For the interface, we can use ICompressionMethod
:
class ICompressionMethod {
public:
ICompressionMethod() = default;
virtual ~ICompressionMethod() = default;
virtual void Compress() = 0;
};
And then the factory:
class CompressionMethodFactory {
public:
using TCreateMethod = unique_ptr<ICompressionMethod>(*)();
public:
CompressionMethodFactory() = delete;
static bool Register(const string& name, TCreateMethod funcCreate);
static unique_ptr<ICompressionMethod> Create(const string& name);
private:
static Map<string, TCreateMethod> s_methods;
};
The factory holds the map of registered types.

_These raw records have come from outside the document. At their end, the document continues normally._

(** An instant of [time.Time], kept abstract: the codec only hands it on. *)
Definition Time : Type := Z.

Inductive runtime_error : Type :=
| NilDereference
| SliceBoundsOutOfRange
| IndexOutOfRange.

(** The outcome of running a function body: it returns or it panics. *)
Inductive exec (A : Type) : Type :=
| Normal (a : A)
| Panic (p : runtime_error).

Arguments Normal {A} a.
Arguments Panic {A} p.

Definition bind {A B : Type} (m : exec A) (k : A -> exec B) : exec B :=
  match m with
  | Normal a => k a
  | Panic p => Panic p
  end.

(** [*p] *)
Definition deref {A : Type} (p : ptr A) : exec A :=
  match p with
  | Some v => Normal v
  | None => Panic NilDereference
  end.

(** [%d] of a non-negative int. *)
Definition itoa (n : nat) : string := NilEmpty.string_of_uint (Nat.to_uint n).

(** The line break, ["\n"]. *)
Definition newline : string := String (ascii_of_nat 10) EmptyString.

End Go.

Notation "x <- m ;; k" := (Go.bind m (fun x => k))
  (at level 61, m at next level, right associativity).

(** ** Package [types] of the YDB SDK *)

Module types.

Inductive Type_ : Type :=
| TypeBool
| TypeInt8 | TypeInt16 | TypeInt32 | TypeInt64
| TypeUint8 | TypeUint16 | TypeUint32 | TypeUint64
| TypeFloat | TypeDouble
| TypeText | TypeBytes
| TypeTimestamp
| TypeJSON
| Optional (t : Type_).

(** Modelled from the spec: the TypedValue of the data model, a tagged
    union with a present and a nullable variant of every kind; the
    nullable variant is either the absent marker [NullValue] of that kind
    or [OptionalValue] of a present value.  The package lives in the SDK,
    outside this repository.  Floats are carried as their IEEE bit
    patterns, no arithmetic is done on them. *)
Inductive Value : Type :=
| BoolValue (v : bool)
| Int8Value (v : Z) | Int16Value (v : Z) | Int32Value (v : Z) | Int64Value (v : Z)
| Uint8Value (v : Z) | Uint16Value (v : Z) | Uint32Value (v : Z) | Uint64Value (v : Z)
| FloatValue (bits : Z) | DoubleValue (bits : Z)
| TextValue (v : string)
| BytesValue (v : list byte)
| TimestampValue (t : Go.Time)
| JSONValue (v : string)
| OptionalValue (v : Value)
| NullValue (t : Type_).

Fixpoint TypeOf (v : Value) : Type_ :=
  match v with
  | BoolValue _ => TypeBool
  | Int8Value _ => TypeInt8 | Int16Value _ => TypeInt16
  | Int32Value _ => TypeInt32 | Int64Value _ => TypeInt64
  | Uint8Value _ => TypeUint8 | Uint16Value _ => TypeUint16
  | Uint32Value _ => TypeUint32 | Uint64Value _ => TypeUint64
  | FloatValue _ => TypeFloat | DoubleValue _ => TypeDouble
  | TextValue _ => TypeText
  | BytesValue _ => TypeBytes
  | TimestampValue _ => TypeTimestamp
  | JSONValue _ => TypeJSON
  | OptionalValue v' => Optional (TypeOf v')
  | NullValue t => Optional t
  end.

(** The [NullableXValue] constructors: nil gives the absent marker. *)
Definition Nullable {A : Type} (t : Type_) (mk : A -> Value) (p : Go.ptr A) : Value :=
  match p with
  | None => NullValue t
  | Some v => OptionalValue (mk v)
  end.

Definition NullableBoolValue := Nullable TypeBool BoolValue.
Definition NullableInt8Value := Nullable TypeInt8 Int8Value.
Definition NullableInt16Value := Nullable TypeInt16 Int16Value.
Definition NullableInt32Value := Nullable TypeInt32 Int32Value.
Definition NullableInt64Value := Nullable TypeInt64 Int64Value.
Definition NullableUint8Value := Nullable TypeUint8 Uint8Value.
Definition NullableUint16Value := Nullable TypeUint16 Uint16Value.
Definition NullableUint32Value := Nullable TypeUint32 Uint32Value.
Definition NullableUint64Value := Nullable TypeUint64 Uint64Value.
Definition NullableFloatValue := Nullable TypeFloat FloatValue.
Definition NullableDoubleValue := Nullable TypeDouble DoubleValue.
Definition NullableTextValue := Nullable TypeText TextValue.

Definition TimestampValueFromTime (t : Go.Time) : Value := TimestampValue t.
Definition NullableTimestampValueFromTime := Nullable TypeTimestamp TimestampValueFromTime.

Definition JSONValueFromBytes (b : Go.slice byte) : Value :=
  JSONValue (string_of_list_byte (Go.elems b)).
Definition NullableJSONValueFromBytes := Nullable TypeJSON JSONValueFromBytes.

(** Is the value the absent state of a nullable kind? *)
Definition is_absent (v : Value) : bool :=
  match v with
  | NullValue _ => true
  | _ => false
  end.

End types.

(** ** Dynamic values: what an [interface{}] can hold *)

(** The dynamic type of an [interface{}], as [%T] names it. *)
Inductive rtype : Type :=
| Tbool
| Tint | Tint8 | Tint16 | Tint32 | Tint64
| Tuint | Tuint8 | Tuint16 | Tuint32 | Tuint64
| Tfloat32 | Tfloat64
| Tstring | Tbytes
| TTime
| TRawMessage
| Tptr (t : rtype)
| TValue
| Tnamed (name : string).

(** One constructor per dynamic type the type switches of the package look
    at; [of_other] is a value of any other type (a struct, a [*[]byte], the
    nil interface ...), of which only the type name matters. *)
Inductive interface : Type :=
| of_bool (v : bool) | of_ptr_bool (p : Go.ptr bool)
| of_int (v : Z) | of_ptr_int (p : Go.ptr Z)
| of_int8 (v : Z) | of_ptr_int8 (p : Go.ptr Z)
| of_int16 (v : Z) | of_ptr_int16 (p : Go.ptr Z)
| of_int32 (v : Z) | of_ptr_int32 (p : Go.ptr Z)
| of_int64 (v : Z) | of_ptr_int64 (p : Go.ptr Z)
| of_uint (v : Z) | of_ptr_uint (p : Go.ptr Z)
| of_uint8 (v : Z) | of_ptr_uint8 (p : Go.ptr Z)
| of_uint16 (v : Z) | of_ptr_uint16 (p : Go.ptr Z)
| of_uint32 (v : Z) | of_ptr_uint32 (p : Go.ptr Z)
| of_uint64 (v : Z) | of_ptr_uint64 (p : Go.ptr Z)
| of_float32 (bits : Z) | of_ptr_float32 (p : Go.ptr Z)
| of_float64 (bits : Z) | of_ptr_float64 (p : Go.ptr Z)
| of_string (v : string) | of_ptr_string (p : Go.ptr string)
| of_bytes (v : Go.slice byte)
| of_Time (t : Go.Time) | of_ptr_Time (p : Go.ptr Go.Time)
| of_RawMessage (v : Go.slice byte)
| of_Value (v : types.Value)
| of_other (name : string).

Definition TypeOf (arg : interface) : rtype :=
  match arg with
  | of_bool _ => Tbool | of_ptr_bool _ => Tptr Tbool
  | of_int _ => Tint | of_ptr_int _ => Tptr Tint
  | of_int8 _ => Tint8 | of_ptr_int8 _ => Tptr Tint8
  | of_int16 _ => Tint16 | of_ptr_int16 _ => Tptr Tint16
  | of_int32 _ => Tint32 | of_ptr_int32 _ => Tptr Tint32
  | of_int64 _ => Tint64 | of_ptr_int64 _ => Tptr Tint64
  | of_uint _ => Tuint | of_ptr_uint _ => Tptr Tuint
  | of_uint8 _ => Tuint8 | of_ptr_uint8 _ => Tptr Tuint8
  | of_uint16 _ => Tuint16 | of_ptr_uint16 _ => Tptr Tuint16
  | of_uint32 _ => Tuint32 | of_ptr_uint32 _ => Tptr Tuint32
  | of_uint64 _ => Tuint64 | of_ptr_uint64 _ => Tptr Tuint64
  | of_float32 _ => Tfloat32 | of_ptr_float32 _ => Tptr Tfloat32
  | of_float64 _ => Tfloat64 | of_ptr_float64 _ => Tptr Tfloat64
  | of_string _ => Tstring | of_ptr_string _ => Tptr Tstring
  | of_bytes _ => Tbytes
  | of_Time _ => TTime | of_ptr_Time _ => Tptr TTime
  | of_RawMessage _ => TRawMessage
  | of_Value _ => TValue
  | of_other name => Tnamed name
  end.

(** The errors the package builds with [fmt.Errorf], and the errors of a
    query object's own production step. *)
Inductive error : Type :=
| UnsupportedType (t : rtype)          (* "unsupported type `%T`" *)
| NotTypedValue (t : rtype)            (* "arg %T is not ydb.Value" *)
| Wrapped (context : string) (e : error) (* "castArgToYQL: %w" *)
| ProductionError (msg : string).

(** ** TypedValueCodec *)

Definition ok (v : types.Value) : Go.exec (list types.Value * option error) :=
  Go.Normal ([v], None).

(** [int64(t)] and [uint64(t)] of a platform-native integer widen, so the
    number is unchanged. *)
Definition int64_of_int (t : Z) : Z := t.
Definition uint64_of_uint (t : Z) : Z := t.

Definition castArgToYQL (arg : interface) : Go.exec (list types.Value * option error) :=
  match arg with
  | of_bool t => ok (types.BoolValue t)
  | of_ptr_bool t => ok (types.NullableBoolValue t)
  | of_int t => ok (types.Int64Value (int64_of_int t))
  | of_ptr_int t =>
      v <- Go.deref t ;;
      let tt := int64_of_int v in
      ok (types.NullableInt64Value (Some tt))
  | of_int8 t => ok (types.Int8Value t)
  | of_ptr_int8 t => ok (types.NullableInt8Value t)
  | of_int16 t => ok (types.Int16Value t)
  | of_ptr_int16 t => ok (types.NullableInt16Value t)
  | of_int32 t => ok (types.Int32Value t)
  | of_ptr_int32 t => ok (types.NullableInt32Value t)
  | of_int64 t => ok (types.Int64Value t)
  | of_ptr_int64 t => ok (types.NullableInt64Value t)
  | of_uint t => ok (types.Uint64Value (uint64_of_uint t))
  | of_ptr_uint t =>
      v <- Go.deref t ;;
      let tt := uint64_of_uint v in
      ok (types.NullableUint64Value (Some tt))
  | of_uint8 t => ok (types.Uint8Value t)
  | of_ptr_uint8 t => ok (types.NullableUint8Value t)
  | of_uint16 t => ok (types.Uint16Value t)
  | of_ptr_uint16 t => ok (types.NullableUint16Value t)
  | of_uint32 t => ok (types.Uint32Value t)
  | of_ptr_uint32 t => ok (types.NullableUint32Value t)
  | of_uint64 t => ok (types.Uint64Value t)
  | of_ptr_uint64 t => ok (types.NullableUint64Value t)
  | of_float32 t => ok (types.FloatValue t)
  | of_ptr_float32 t => ok (types.NullableFloatValue t)
  | of_float64 t => ok (types.DoubleValue t)
  | of_ptr_float64 t => ok (types.NullableDoubleValue t)
  | of_string t => ok (types.TextValue t)
  | of_ptr_string t => ok (types.NullableTextValue t)
  | of_bytes t => ok (types.BytesValue (Go.elems t))
  | of_Time t => ok (types.TimestampValueFromTime t)
  | of_ptr_Time t => ok (types.NullableTimestampValueFromTime t)
  | of_RawMessage t =>
      match t with
      | None => ok (types.NullableJSONValueFromBytes None)
      | Some _ => ok (types.JSONValueFromBytes t)
      end
  | of_Value _ | of_other _ => Go.Normal ([], Some (UnsupportedType (TypeOf arg)))
  end.

(** The loop of [castArgsToYQL]; [yqlArgs] is the slice appended to. *)
Fixpoint castArgsToYQL_loop (args yqlArgs : list interface)
  : Go.exec (list interface * option error) :=
  match args with
  | [] => Go.Normal (yqlArgs, None)
  | arg :: rest =>
      match arg with
      | of_Value _ => castArgsToYQL_loop rest (yqlArgs ++ [arg])%list
      | _ =>
          r <- castArgToYQL arg ;;
          match r with
          | (_, Some err) => Go.Normal ([], Some (Wrapped "castArgToYQL" err))
          | (castedYQLArgs, None) =>
              castArgsToYQL_loop rest (yqlArgs ++ map of_Value castedYQLArgs)%list
          end
      end
  end.

(** A nil [[]interface{}] and an empty one are both the empty list. *)
Definition castArgsToYQL (args : list interface)
  : Go.exec (list interface * option error) :=
  if Nat.eqb (List.length args) 0 then Go.Normal ([], None)
  else castArgsToYQL_loop args [].


(** ** TypedQueryAssembler *)

Module table.

(** [table.ValueParam(name, v)]: a named binding of a typed value. *)
Record ParameterOption : Type := ValueParam { name : string; value : types.Value }.

End table.

Section Assembler.

(** [t.Yql()], the type text of the SDK. *)
Variable Yql : types.Type_ -> string.
(** * DendroBLAST distance matrices of OrthoFinder ([scripts/orthologues.py])

    A shallow embedding of the distance-matrix part of [orthologues.py]:
    [OrthoGroupsSet.OGs], [lil_minmax], the scatter worker
    [Worker_OGMatrices_ReadBLASTAndUpdateDistances], the transform
    [CompleteOGMatrices] / [CompleteAndWriteOGMatrices], the serializer
    [WritePhylipMatrix], and the species-level aggregation
    [SpeciesTreeDistances] / [PrepareSpeciesTreeCommand].

    Numbers.  The program computes with IEEE doubles.  They are modelled by
    the type [float] below: an exact rational, or one of the three special
    values the program relies on (plus infinity from a division by zero,
    minus infinity from the logarithm, not-a-number).  Rounding, overflow
    and the sign of zero are not modelled; every operation on the special
    values follows IEEE 754 with a zero read as [+0].  The natural logarithm
    of a positive rational is a parameter [ln] of the development.

    Exceptions.  A function that can raise returns an [option]; [None] is
    the exception, whatever its kind.

    Processes.  The worker processes of the scatter phase share the
    matrices and take their work from a queue.  The queue is drained item
    by item here, and every store into a matrix is recorded in a trace, so
    that the cells written by each unit of work can be compared. *)

From Stdlib Require Import QArith Qabs Qcanon ZArith Lia.
From stdpp Require Import base numbers strings pretty option list sorting gmap.
(** The address field is stored as it stands, whatever its length. *)
Lemma sscanf_tcp_addr_field (pad : nat) (slot field rest : string) :
  all_digits slot = true -> slot <> "" ->
  has_char ":" field = false ->
  isspace (first_char field) = false -> field <> "" ->
  sscanf_tcp_addr (spaces pad ++ slot ++ ": " ++ field ++ ":" ++ rest) =
  Some field.
Proof.
  intros Hslot Hslot' Hcolon Hspace Hfield. unfold sscanf_tcp_addr, scan_d.
  rewrite skip_space_spaces.
  assert (Hfirst : isdigit (first_char (slot ++ ": " ++ field ++ ":" ++ rest)) = true).
  { destruct slot as [|c slot]; [contradiction|].
    cbn [append first_char all_digits] in *. now apply andb_true_iff in Hslot. }
  destruct (isdigit_first _ Hfirst) as [-> ->].
  rewrite scan_digits_app by (assumption || reflexivity).
  destruct slot as [|c slot]; [contradiction|].
  cbn [String.length Nat.add]. cbn [append].
  destruct field as [|a field]; [contradiction|].
  cbn [first_char] in Hspace.
  cbn [append skip_space].
  change (isspace " ") with true. cbn [skip_space]. rewrite Hspace.
  change (String a (field ++ String ":" rest))
    with (String a field ++ String ":" rest).
  now rewrite (scan_not_colon_field (String a field) rest Hcolon).
Qed.

Lemma all_hex_field (addr : string) :
  all_hex addr = true ->
  has_char ":" addr = false /\ isspace (first_char addr) = false.
Proof.
  induction addr as [|c addr IH]; cbn [all_hex has_char first_char];
    [split; reflexivity|].
  destruct (hex_value c) as [v|] eqn:Hc; [|discriminate]. intro Haddr.
  destruct (hex_digit_class c v Hc) as (Hsp & Hcolon & _).
  rewrite Hcolon. split; [apply IH; assumption|assumption].
Qed.


Lemma has_char_nul (c : ascii) :
  (code c =? 0) = false -> (c =? zero)%char = false.
Proof.
  destruct c as [[] [] [] [] [] [] [] []]; intro H; try discriminate H;
    reflexivity.
Qed.

Lemma c_str_no_nul (s : string) : has_char zero (c_str s) = false.
Proof.
  induction s as [|c s IH]; cbn [c_str has_char]; [reflexivity|].
  destruct (code c =? 0) eqn:Hc; cbn [has_char]; [reflexivity|].
  now rewrite (has_char_nul c Hc), IH.
Qed.

Lemma cut_newline_keeps (c : ascii) (s : string) :
  has_char c s = false -> has_char c (cut_newline s) = false.
Proof.
  induction s as [|c' s IH]; cbn [cut_newline has_char]; [reflexivity|].
  intro H. apply orb_false_iff in H. destruct H as [Hc Hs].
  destruct (c' =? newline)%char; cbn [has_char]; [reflexivity|].
  now rewrite Hc, IH.
Qed.

Lemma cut_newline_no_newline (s : string) :
  has_char newline (cut_newline s) = false.
Proof.
  induction s as [|c s IH]; cbn [cut_newline has_char]; [reflexivity|].
  destruct (c =? newline)%char eqn:Hc; cbn [has_char]; [reflexivity|].
  now rewrite Hc, IH.
Qed.

Lemma nul_char (c : ascii) : (code c =? 0) = true -> c = zero.
Proof.
  destruct c as [[] [] [] [] [] [] [] []]; intro H; try discriminate H;
    reflexivity.
Qed.

(** The display name is the buffer up to its first newline or NUL. *)
Lemma display_name_split (buf : string) :
  exists after,
    buf = cut_newline (c_str buf) ++ after /\
    (after = "" \/ first_char after = newline \/ first_char after = zero).
Proof.
  induction buf as [|c buf IH]; [exists ""; split; [reflexivity|now left]|].
  cbn [c_str]. destruct (code c =? 0) eqn:Hnul.
  - exists (String c buf). split; [reflexivity|].
    right. right. now apply nul_char.
  - cbn [cut_newline]. destruct (c =? newline)%char eqn:Hnl.
    + exists (String c buf). split; [reflexivity|].
      right. left. now apply Ascii.eqb_eq.
    + destruct IH as (after & Hbuf & Hafter). exists after.
      split; [cbn [append]; now rewrite <- Hbuf|assumption].
Qed.

(** X4.  When the comm and status files of a process open, the text that
    line 136 writes for it starts with the display name and carries the name
    of its entry of /proc as the identifier; the display name is the first
    line of the comm file up to, and without, its first newline or NUL: it
    holds neither, and has at most 255 characters. *)
Theorem display_name_is_one_line (fs : ProcFS) (pwd : Z -> option string)
        (d_name buf : string) (comm status : FILE) :
  lines_of fs (comm_path d_name) = Some (buf :: comm) ->
  lines_of fs (status_path d_name) = Some status ->
  exists name after owner,
    (forall process_info,
        result (describe_process fs pwd d_name process_info) =
        record_text name d_name owner) /\
    buf = name ++ after /\
    (after = "" \/ first_char after = newline \/ first_char after = zero) /\
    has_char newline name = false /\
    has_char zero name = false /\
    (String.length name <= 255)%nat /\
    (owner = "unknown" \/ exists uid, pwd uid = Some owner).
Proof.
  intros Hcomm Hstatus.
  destruct (display_name_split buf) as (after & Hbuf & Hafter).
  exists (cut_newline (c_str buf)), after,
         match pwd (read_uid status 0) with
         | Some pw_name => pw_name
         | None => "unknown"
         end.
  split; [|split; [assumption|split; [assumption|split; [|split; [|split]]]]].
  - intro process_info.
    now destruct (describe_process_trace fs pwd d_name process_info buf comm
                    status Hcomm Hstatus) as [_ ->].
  - apply cut_newline_no_newline.
  - apply cut_newline_keeps, c_str_no_nul.
  - apply lines_of_bound in Hcomm. inversion Hcomm; subst.
    pose proof (length_cut_newline (c_str buf)). pose proof (length_c_str buf).
    lia.
  - destruct (pwd (read_uid status 0)) as [pw_name|] eqn:Hpw;
      [right; now exists (read_uid status 0)|now left].
Qed.

Lemma display_name_is_one_line_witness :
  exists name after owner,
    (forall process_info,
        result (describe_process Sample.two_owners Sample.passwd "4321"
                  process_info) =
        record_text name "4321" owner) /\
    "nginx" ++ Sample.nl = name ++ after /\
    (after = "" \/ first_char after = newline \/ first_char after = zero) /\
    has_char newline name = false /\
    has_char zero name = false /\
    (String.length name <= 255)%nat /\
    (owner = "unknown" \/ exists uid, Sample.passwd uid = Some owner).
Proof.
  exact (display_name_is_one_line Sample.two_owners Sample.passwd "4321"
           ("nginx" ++ Sample.nl) [] _ eq_refl eq_refl).
Defined.

(** The text of the record of 4321, character by character. *)
Example display_name_of_4321 :
  result (describe_process Sample.two_owners Sample.passwd "4321" "") =
  "nginx            PID: 4321    User: www-data".
Proof. reflexivity. Qed.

The main point is that the factory now uses some method (TCreateMethod
) to create the desired type (our proxy). The name of a type and that creation method must be initialized in a different place.
The implementation of the factory:
class CompressionMethodFactory {
public:
using TCreateMethod = unique_ptr<ICompressionMethod>(*)();
public:
CompressionMethodFactory() = delete;
static constexpr bool Register(string_view name,
TCreateMethod createFunc) {
if (auto val = s_methods.at(name, nullptr); val == nullptr) {
if (s_methods.insert(name, createFunc)) {
std::cout << name << " registered\n";
return true;
}
}
return false;
}
static std::unique_ptr<ICompressionMethod> Create(string_view name) {
if (auto val = s_methods.at(name, nullptr); val != nullptr) {
std::cout << "calling " << name << "\n";
return val();
}
return nullptr;
}
private:
static inline constinit Map<string_view, TCreateMethod, 4> s_methods;
};
Now we can implement a derived class from ICompressionMethod
that will register in the factory:
class ZipCompression : public ICompressionMethod {
public:
virtual void Compress() override;
static unique_ptr<ICompressionMethod> CreateMethod() {
return std::make_unique<ZipCompression>();
}
static string_view GetFactoryName() { return "ZIP"; }
private:
static inline bool s_registered =
CompressionMethodFactory::Register(ZipCompression::GetFactoryName(),
CreateMethod);
};
The downside of self-registration is that there’s a bit more work for a class. As you can see, we must have a static CreateMethod
defined.
To register such a class, all we have to do is to define s_registered
:
bool ZipCompression::s_registered =
CompressionMethodFactory::Register(ZipCompression::GetFactoryName(),
ZipCompression::CreateMethod);
The basic idea for this mechanism is that we rely on static variables. They will be initialized before main()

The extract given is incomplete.